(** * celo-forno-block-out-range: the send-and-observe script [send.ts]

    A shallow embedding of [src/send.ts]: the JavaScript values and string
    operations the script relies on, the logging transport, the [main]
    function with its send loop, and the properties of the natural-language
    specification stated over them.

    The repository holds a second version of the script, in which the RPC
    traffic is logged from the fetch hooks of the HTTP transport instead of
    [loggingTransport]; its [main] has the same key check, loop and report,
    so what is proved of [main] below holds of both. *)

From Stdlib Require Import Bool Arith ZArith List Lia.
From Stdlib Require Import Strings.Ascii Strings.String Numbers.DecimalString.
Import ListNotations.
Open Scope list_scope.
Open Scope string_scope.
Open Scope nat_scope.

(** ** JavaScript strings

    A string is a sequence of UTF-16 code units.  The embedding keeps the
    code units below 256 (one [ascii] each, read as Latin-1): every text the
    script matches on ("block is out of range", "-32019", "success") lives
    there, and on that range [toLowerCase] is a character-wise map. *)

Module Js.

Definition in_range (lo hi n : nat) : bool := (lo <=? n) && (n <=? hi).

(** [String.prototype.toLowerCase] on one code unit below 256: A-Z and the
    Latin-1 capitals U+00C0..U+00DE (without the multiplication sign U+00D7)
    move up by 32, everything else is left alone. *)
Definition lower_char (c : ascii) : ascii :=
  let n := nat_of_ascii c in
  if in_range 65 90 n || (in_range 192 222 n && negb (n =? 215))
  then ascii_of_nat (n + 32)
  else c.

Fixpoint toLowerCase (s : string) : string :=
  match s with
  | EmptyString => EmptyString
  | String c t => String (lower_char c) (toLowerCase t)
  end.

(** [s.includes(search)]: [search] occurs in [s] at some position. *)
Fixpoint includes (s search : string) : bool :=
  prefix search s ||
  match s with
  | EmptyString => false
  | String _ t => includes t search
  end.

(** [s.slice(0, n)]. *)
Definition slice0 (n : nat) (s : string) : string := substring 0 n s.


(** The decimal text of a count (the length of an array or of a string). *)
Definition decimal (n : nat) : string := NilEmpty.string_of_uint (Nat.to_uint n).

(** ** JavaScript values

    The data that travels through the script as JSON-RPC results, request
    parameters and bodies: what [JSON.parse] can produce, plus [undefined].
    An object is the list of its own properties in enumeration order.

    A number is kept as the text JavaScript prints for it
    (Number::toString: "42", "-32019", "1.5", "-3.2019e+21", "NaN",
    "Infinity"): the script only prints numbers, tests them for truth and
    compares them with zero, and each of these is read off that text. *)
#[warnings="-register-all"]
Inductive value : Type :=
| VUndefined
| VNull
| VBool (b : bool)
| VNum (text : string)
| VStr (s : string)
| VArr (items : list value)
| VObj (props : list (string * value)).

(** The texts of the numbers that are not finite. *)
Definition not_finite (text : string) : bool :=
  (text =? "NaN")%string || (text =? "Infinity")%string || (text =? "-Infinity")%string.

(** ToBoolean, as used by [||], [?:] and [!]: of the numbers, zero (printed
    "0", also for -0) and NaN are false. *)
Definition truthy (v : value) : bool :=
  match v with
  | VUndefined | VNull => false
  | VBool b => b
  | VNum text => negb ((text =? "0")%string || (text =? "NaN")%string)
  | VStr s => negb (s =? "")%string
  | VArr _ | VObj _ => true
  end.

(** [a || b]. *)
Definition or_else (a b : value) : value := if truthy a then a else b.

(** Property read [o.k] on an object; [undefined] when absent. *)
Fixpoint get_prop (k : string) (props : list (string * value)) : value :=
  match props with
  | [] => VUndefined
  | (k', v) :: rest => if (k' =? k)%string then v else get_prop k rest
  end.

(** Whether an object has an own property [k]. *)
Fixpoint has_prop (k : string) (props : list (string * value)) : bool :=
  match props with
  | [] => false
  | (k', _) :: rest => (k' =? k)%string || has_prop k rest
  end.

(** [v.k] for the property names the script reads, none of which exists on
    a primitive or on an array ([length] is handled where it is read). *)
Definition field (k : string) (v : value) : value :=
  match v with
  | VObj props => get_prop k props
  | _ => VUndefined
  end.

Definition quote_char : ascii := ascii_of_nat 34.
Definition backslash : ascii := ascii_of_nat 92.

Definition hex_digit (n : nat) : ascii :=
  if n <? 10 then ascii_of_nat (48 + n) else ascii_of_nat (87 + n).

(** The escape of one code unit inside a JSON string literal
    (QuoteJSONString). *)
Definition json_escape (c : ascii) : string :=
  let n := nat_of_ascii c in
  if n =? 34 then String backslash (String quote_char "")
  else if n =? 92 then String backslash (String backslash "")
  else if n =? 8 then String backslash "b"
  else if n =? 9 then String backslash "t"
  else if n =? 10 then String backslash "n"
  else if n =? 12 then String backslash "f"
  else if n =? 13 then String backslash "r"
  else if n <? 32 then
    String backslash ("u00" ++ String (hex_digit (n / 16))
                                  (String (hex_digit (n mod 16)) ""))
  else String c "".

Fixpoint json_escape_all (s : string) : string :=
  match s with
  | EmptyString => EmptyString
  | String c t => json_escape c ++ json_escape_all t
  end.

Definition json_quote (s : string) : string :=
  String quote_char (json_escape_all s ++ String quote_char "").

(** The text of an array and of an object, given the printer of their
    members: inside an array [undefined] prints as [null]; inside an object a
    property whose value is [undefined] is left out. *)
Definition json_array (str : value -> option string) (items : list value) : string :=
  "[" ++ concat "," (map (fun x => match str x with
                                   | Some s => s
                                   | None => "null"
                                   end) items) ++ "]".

+===+

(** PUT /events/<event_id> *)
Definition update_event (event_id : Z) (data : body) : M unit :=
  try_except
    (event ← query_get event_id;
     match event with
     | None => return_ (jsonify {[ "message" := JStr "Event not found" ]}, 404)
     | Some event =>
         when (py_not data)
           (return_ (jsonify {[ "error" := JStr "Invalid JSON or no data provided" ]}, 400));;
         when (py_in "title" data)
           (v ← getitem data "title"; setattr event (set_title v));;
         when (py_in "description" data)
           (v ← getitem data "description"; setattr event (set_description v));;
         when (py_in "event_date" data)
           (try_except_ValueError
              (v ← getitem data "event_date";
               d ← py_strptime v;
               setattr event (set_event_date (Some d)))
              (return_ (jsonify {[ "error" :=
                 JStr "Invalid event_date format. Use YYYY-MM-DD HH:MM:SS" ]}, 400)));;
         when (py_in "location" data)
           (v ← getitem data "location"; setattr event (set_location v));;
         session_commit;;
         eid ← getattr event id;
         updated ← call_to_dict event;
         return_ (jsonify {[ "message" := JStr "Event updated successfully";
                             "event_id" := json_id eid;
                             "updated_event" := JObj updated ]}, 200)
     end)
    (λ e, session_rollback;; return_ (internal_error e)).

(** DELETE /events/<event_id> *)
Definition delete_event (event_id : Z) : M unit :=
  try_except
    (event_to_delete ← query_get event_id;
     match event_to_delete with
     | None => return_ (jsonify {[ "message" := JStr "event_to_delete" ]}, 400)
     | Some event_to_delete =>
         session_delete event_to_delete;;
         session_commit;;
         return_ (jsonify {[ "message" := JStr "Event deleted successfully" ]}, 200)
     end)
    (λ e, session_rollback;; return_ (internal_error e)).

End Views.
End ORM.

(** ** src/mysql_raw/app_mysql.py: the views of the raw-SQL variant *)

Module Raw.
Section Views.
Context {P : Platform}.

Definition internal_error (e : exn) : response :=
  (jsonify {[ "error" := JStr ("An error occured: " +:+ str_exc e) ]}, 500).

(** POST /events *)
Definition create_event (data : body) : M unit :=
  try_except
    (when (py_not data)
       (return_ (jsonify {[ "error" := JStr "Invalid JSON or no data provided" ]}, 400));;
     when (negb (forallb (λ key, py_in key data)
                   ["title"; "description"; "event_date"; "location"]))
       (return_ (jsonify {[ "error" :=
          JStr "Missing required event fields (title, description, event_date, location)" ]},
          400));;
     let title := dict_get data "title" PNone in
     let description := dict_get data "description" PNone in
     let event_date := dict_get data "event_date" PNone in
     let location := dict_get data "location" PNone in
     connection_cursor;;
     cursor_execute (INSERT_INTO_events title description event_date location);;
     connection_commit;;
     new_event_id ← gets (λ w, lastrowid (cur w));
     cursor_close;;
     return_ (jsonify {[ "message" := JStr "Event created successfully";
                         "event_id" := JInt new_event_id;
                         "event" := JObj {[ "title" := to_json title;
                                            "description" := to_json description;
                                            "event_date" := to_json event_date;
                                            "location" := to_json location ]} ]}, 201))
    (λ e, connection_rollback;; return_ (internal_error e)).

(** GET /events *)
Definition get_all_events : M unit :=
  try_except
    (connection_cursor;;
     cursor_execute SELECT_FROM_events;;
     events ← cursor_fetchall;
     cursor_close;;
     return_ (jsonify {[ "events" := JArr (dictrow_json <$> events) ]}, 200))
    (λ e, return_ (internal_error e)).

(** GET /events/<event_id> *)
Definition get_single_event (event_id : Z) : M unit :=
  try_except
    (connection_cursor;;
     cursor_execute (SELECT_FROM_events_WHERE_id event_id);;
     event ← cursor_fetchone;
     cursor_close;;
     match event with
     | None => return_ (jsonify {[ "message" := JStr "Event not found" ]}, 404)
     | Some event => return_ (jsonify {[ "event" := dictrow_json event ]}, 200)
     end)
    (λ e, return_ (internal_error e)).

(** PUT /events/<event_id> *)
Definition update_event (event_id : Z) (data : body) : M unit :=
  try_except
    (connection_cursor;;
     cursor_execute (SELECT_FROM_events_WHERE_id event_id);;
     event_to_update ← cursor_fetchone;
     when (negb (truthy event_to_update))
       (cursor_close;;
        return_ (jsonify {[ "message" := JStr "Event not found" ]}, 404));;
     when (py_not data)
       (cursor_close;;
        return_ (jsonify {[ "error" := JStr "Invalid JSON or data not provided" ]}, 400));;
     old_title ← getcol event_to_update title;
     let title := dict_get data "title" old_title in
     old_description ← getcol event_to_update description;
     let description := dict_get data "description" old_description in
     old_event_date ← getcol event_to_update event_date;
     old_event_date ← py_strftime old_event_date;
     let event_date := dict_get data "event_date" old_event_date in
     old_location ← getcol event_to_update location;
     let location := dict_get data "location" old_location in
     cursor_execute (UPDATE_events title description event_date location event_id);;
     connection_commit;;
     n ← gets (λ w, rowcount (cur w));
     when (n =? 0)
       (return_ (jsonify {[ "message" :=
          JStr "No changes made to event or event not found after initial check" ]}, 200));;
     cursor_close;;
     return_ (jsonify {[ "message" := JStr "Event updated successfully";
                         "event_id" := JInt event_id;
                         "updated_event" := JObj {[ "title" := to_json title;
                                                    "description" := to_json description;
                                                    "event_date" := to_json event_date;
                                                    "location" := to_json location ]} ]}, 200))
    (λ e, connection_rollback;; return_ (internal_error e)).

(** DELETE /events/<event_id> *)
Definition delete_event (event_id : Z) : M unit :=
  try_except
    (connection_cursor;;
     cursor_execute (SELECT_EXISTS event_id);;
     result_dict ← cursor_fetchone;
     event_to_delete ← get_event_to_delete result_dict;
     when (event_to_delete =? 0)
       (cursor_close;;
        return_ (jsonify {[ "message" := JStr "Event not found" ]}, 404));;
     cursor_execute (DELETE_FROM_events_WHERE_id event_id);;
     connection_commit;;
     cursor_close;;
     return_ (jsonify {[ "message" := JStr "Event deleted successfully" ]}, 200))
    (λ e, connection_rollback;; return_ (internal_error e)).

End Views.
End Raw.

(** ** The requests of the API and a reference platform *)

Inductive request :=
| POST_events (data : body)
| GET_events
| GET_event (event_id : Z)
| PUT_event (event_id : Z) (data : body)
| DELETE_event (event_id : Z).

+===+

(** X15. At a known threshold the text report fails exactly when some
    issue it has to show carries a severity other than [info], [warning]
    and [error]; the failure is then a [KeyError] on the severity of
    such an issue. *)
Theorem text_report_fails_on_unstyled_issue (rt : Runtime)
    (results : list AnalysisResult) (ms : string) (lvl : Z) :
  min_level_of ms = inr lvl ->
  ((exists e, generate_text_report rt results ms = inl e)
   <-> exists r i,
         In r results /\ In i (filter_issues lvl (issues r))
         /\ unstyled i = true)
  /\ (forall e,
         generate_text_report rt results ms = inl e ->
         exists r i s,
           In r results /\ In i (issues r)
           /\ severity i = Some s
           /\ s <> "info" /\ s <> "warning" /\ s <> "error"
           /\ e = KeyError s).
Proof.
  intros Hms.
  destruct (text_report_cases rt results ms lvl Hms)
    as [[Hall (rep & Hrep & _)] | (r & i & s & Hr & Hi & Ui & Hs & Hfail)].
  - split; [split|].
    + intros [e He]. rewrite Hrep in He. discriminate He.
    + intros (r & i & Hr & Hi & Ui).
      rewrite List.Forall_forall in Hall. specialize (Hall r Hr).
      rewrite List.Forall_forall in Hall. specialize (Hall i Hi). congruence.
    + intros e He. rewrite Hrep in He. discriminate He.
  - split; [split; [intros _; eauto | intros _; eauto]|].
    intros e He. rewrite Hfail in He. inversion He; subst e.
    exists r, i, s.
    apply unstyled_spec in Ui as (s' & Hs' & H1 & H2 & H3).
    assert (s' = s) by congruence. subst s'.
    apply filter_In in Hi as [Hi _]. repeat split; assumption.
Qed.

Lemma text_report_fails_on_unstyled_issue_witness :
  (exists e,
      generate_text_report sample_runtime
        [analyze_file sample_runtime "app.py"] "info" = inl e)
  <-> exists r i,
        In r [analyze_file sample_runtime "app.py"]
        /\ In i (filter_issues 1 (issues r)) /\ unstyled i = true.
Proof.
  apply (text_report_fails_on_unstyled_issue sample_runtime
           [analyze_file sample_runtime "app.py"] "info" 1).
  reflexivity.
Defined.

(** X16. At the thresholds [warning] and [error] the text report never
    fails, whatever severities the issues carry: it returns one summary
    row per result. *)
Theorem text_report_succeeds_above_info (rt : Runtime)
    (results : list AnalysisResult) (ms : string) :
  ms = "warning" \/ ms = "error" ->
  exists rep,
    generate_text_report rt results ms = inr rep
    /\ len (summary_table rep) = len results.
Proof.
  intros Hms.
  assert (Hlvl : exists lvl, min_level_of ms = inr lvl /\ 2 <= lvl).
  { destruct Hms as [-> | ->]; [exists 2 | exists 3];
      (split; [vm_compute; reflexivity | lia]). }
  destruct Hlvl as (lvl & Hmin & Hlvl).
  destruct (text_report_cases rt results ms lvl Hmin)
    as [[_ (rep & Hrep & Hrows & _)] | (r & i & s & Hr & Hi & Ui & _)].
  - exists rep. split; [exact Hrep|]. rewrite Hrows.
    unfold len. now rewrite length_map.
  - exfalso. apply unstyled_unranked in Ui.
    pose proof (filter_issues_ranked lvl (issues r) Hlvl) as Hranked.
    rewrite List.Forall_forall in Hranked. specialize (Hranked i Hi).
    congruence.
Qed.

+===+

[AIM OF THE TASK]: Repeat, exactly as they stand above, the lines from the line with "(** * celo-forno-block-out-range: the" to the line with "specification stated over them.", both lines included.

[RESPONSE AREA]:
(** * celo-forno-block-out-range: the send-and-observe script [send.ts]

    A shallow embedding of [src/send.ts]: the JavaScript values and string
    operations the script relies on, the logging transport, the [main]
    function with its send loop, and the properties of the natural-language
    specification stated over them.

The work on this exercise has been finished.